As a child, armed with a glue stick and a pair of scissors, I would spend hours cutting bright coloured paper into long uniform strips. The ends of each rectangle were secured tightly with a dollop of glue to form rings. Slowly, one ring interlinked with another to create a long paper chain worthy of display in the living room. When fully extended, the careful arrangement of colours revealed itself. Each paper chain was different to the previous one and on occasion less colourful, having to make do with flimsy white A4 paper smuggled out of the printer drawer.

Proteins are large macromolecules responsible for major biological functions. Its structure is made up of a combination of twenty naturally occurring molecules called amino acids. Each amino acid is distinguishable by name, three-letter code or one-letter code. Below is an example of a protein sequence, each letter corresponds to an amino acid. This sequence codes for the structure beneath it.
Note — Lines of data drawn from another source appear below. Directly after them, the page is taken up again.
(* ===== verification/RouteRecords.v ===== *)
(** * Routing records, src/eco_routing/contracts.py and its schemas

    A routing record is a JSON document of one of six kinds.  It is validated by
    the JSON Schema of its kind and then by [_semantic_errors], whose first check
    is that [metadata.recordDigest] is the digest of the rest of the record.
    Each kind has its schema, a Rocq record of the fields the code reads, and a
    reader [as_...] from the document to that record; on a document that passed
    its schema the reader always succeeds ([RouteRecordFacts]).  Of a list of
    errors only its emptiness matters to the callers, so the checks are booleans. *)

From S2P Require Import Prelude Json Digest PyTime PyClock Schema.
From Stdlib Require Import Ascii.

Definition ROUTING_API_VERSION := "routing.ai.ecosystem/v1alpha1".
Definition ROUTING_CONTRACT_PROFILE := "model-routing-contracts-v1alpha1".
Definition ROUTING_RECORD_DOMAIN := "eco-model-routing-record-v1alpha1".
Definition CANONICAL_MODEL_ROLES : list string :=
  ["eco-orchestrator"; "eco-worker"; "eco-grader"; "eco-researcher"; "eco-coder"].

(** ** schemas/common.schema.json *)

Section Schemas.
Context `{FromIso}.

Definition route_id : schema := SStr (search_pattern is_identifier).
Definition digest_schema : schema := SStr (search_pattern is_digest).
Definition timestamp_schema : schema := SStr is_date_time.
Definition route_metadata_schema : schema :=
  SObj ["id"; "createdAt"; "recordDigest"]
       [("id", route_id); ("createdAt", timestamp_schema); ("revision", SInt 1);
        ("recordDigest", digest_schema)].
Definition role_schema : schema := SEnum CANONICAL_MODEL_ROLES.
Definition action_classes : list string := ["A0"; "A1"; "A2"; "A3"; "A4"].
Definition data_classes : list string := ["D0"; "D1"; "D2"; "D3"; "D4"].
Definition zones : list string := ["Z0"; "Z1"; "Z2"; "Z3"; "Z4"].
Definition retentions : list string := ["no-retention"; "local-runtime-dependent"; "contractual"].
(** [^[a-z][a-z0-9._-]{1,127}$] and [^[a-z][a-z0-9-]{1,63}$] *)
Definition is_capability (s : string) : bool :=
  re_ident is_lower (fun c => is_lower c || is_digit c || (c == "."%char) || (c == "_"%char)
                              || (c == "-"%char)) 127 s && (2 <=? String.length s)%nat.
Definition is_reason (s : string) : bool :=
  re_ident is_lower (fun c => is_lower c || is_digit c || (c == "-"%char)) 63 s
  && (2 <=? String.length s)%nat.
Definition enum_strs (n : nat) (l : list string) : schema := SStrs n (fun s => s in? l).
Definition capabilities_schema : schema := SStrs 0 (search_pattern is_capability).
Definition digest_or_null : schema := SOneOf SNull digest_schema.

(** A record of kind [kind] with the given [spec]. *)
Definition record_schema (kind : string) (spec : schema) : schema :=
  SObj ["apiVersion"; "kind"; "metadata"; "spec"]
       [("apiVersion", SEnum [ROUTING_API_VERSION]); ("kind", SEnum [kind]);
        ("metadata", route_metadata_schema); ("spec", spec)].

(** ** schemas/model-routing-policy.schema.json *)

Definition policy_role_schema : schema :=
  SObj ["role"; "requiredCapabilities"; "allowedActionClasses"; "allowedDataClasses";
        "allowedZones"; "allowedRetentions"; "candidateIds"; "maximumCostMicrousd"; "fallback"]
       [("role", role_schema); ("requiredCapabilities", capabilities_schema);
        ("allowedActionClasses", enum_strs 1 action_classes);
        ("allowedDataClasses", enum_strs 1 data_classes); ("allowedZones", enum_strs 1 zones);
        ("allowedRetentions", enum_strs 1 retentions);
        ("candidateIds", SStrs 0 (search_pattern is_identifier));
        ("maximumCostMicrousd", SInt 0);
        ("fallback",
          SObj ["maxRouteAttempts"; "retryableFailureClasses"]
               [("maxRouteAttempts", SRange 1 2);
                ("retryableFailureClasses", enum_strs 0 ["capacity"; "transport-retryable"])])].
Definition policy_schema : schema :=
  record_schema "ModelRoutingPolicy"
    (SObj ["defaultDecision"; "decisionTtlSeconds"; "roles"]
          [("defaultDecision", SEnum ["deny"]); ("decisionTtlSeconds", SRange 1 3600);
           ("roles", SArr 5 5 policy_role_schema)]).
(** The first precondition of the request that fails. *)
Definition precondition_reason (r : Router) (rq : RouteRequest) (role : RolePolicy)
    (current deadline valid_from price_valid_until : Z) : option string :=
  if rq_policy_digest rq != policy_digest r then Some "policy-binding-mismatch"
  else if negb (rq_action_class rq in? rp_allowed_action_classes role)
       || negb (rq_data_class rq in? rp_allowed_data_classes role)
       || (deadline <=? current)
       || (local_profile rq && (rq_allow_cloud rq || negb (rq_maximum_cost rq =? 0)))
       then Some "request-policy-denied"
  else if negb ((valid_from <=? current) && (current <? price_valid_until))
       then Some "price-catalog-stale"
  else None.

(** [sorted(..., key=rank)[0]], [None] of an empty sequence. *)
Definition select (evaluations : list CandidateEvaluation) : result (option CandidateEvaluation) :=
  let! keyed :=
    map_result (fun e => let! k := rank e in Ok (k, e)) (List.filter eligible evaluations) in
  Ok (snd <$> head (py_sorted (fun x y => rank_leb x.1 y.1) keyed)).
Sequence and cartoon model of 3e9s.

Much like the paper decoration, each amino acid can be thought of as a ring able to connect to the next. Once the long chain is formed, it is flexible – it can fold, turn, and loop in different directions. The long ordered list instructing which molecules succeed each other doesn’t inform us on how the overall structure moves. If the structure were to be stretched out from both ends, untangling each loop, this is what the sequence of amino acids would show. However, to put sense to the sequence and to study the protein interactions, a picture of its 3D structure must be established.

The collection of smaller molecules to assemble one larger structure, opens the possibilities of many different reactions. Due to their size, proteins hold the prize for one of the most complex biological systems.

As seen above, proteins travel round in blob like structures. The chain loops and tangles to ensure it’s in the most energetically favourable state. It demands much energy to unravel and untangle the long paper chain. To mount a chair and reach up to each corner of the room to stretch out the decoration. It’s much easier to discard the multicoloured ornament on the floor to slowly gather dust. Perhaps this metaphor has reached its end.

Molecular model of 3e9s represented as molecular surface.

When dealing with new proteins, computers can be the key to unlock their molecular functions. Proteins can be organised into families. Those with common ancestors are classified as homologues.

Comparative modelling utilizes the amino acid sequence of a protein in which the structure we wish to identify. This protein sequence is blasted through a computer program containing entries from all over the world. It scans the database for other proteins to find the closest match to our target one. In a matter of minutes, you obtain a second protein sequence and its three-dimensional structure indicated to be the closest match.

By alignment of both protein sequences, one can pinpoint which letters have changed. These two sequences have common ancestry, thus the replacement of one amino acid for another is proof of evolutionary change. More than that, by locating which area of the 3D model has succumbed to this mutation, a new structure of the target molecule is proposed. Of course, this is an experimental process. The mutated letter doesn’t simply leave a vacancy for the new one to fill; there is a new piece to the puzzle. The chemical reactions which come with the new amino acid suggest different folds and loops. Regions of accuracy in the proposed model will vary.

Nevertheless, this is a good starting point to work in conjunction with other methods. Obtaining the exact three-dimensional structure of a protein is the holy grail of biochemistry. Several methods are used in combination to gather pieces of information to propose a final structure. Comparative modelling offers a new elegant way of approaching the problem.


RCSB Protein Data Bank,

S. D. Lam, S. Das, I. Sillitoe, C. Orengo, Acta Crystallogr D Struct Biol., 2017, 73, 628-640.

B. Kuhlman, P. Bradley, Nature Reviews Molecular Cell Biology, 2019, 20, 681-697.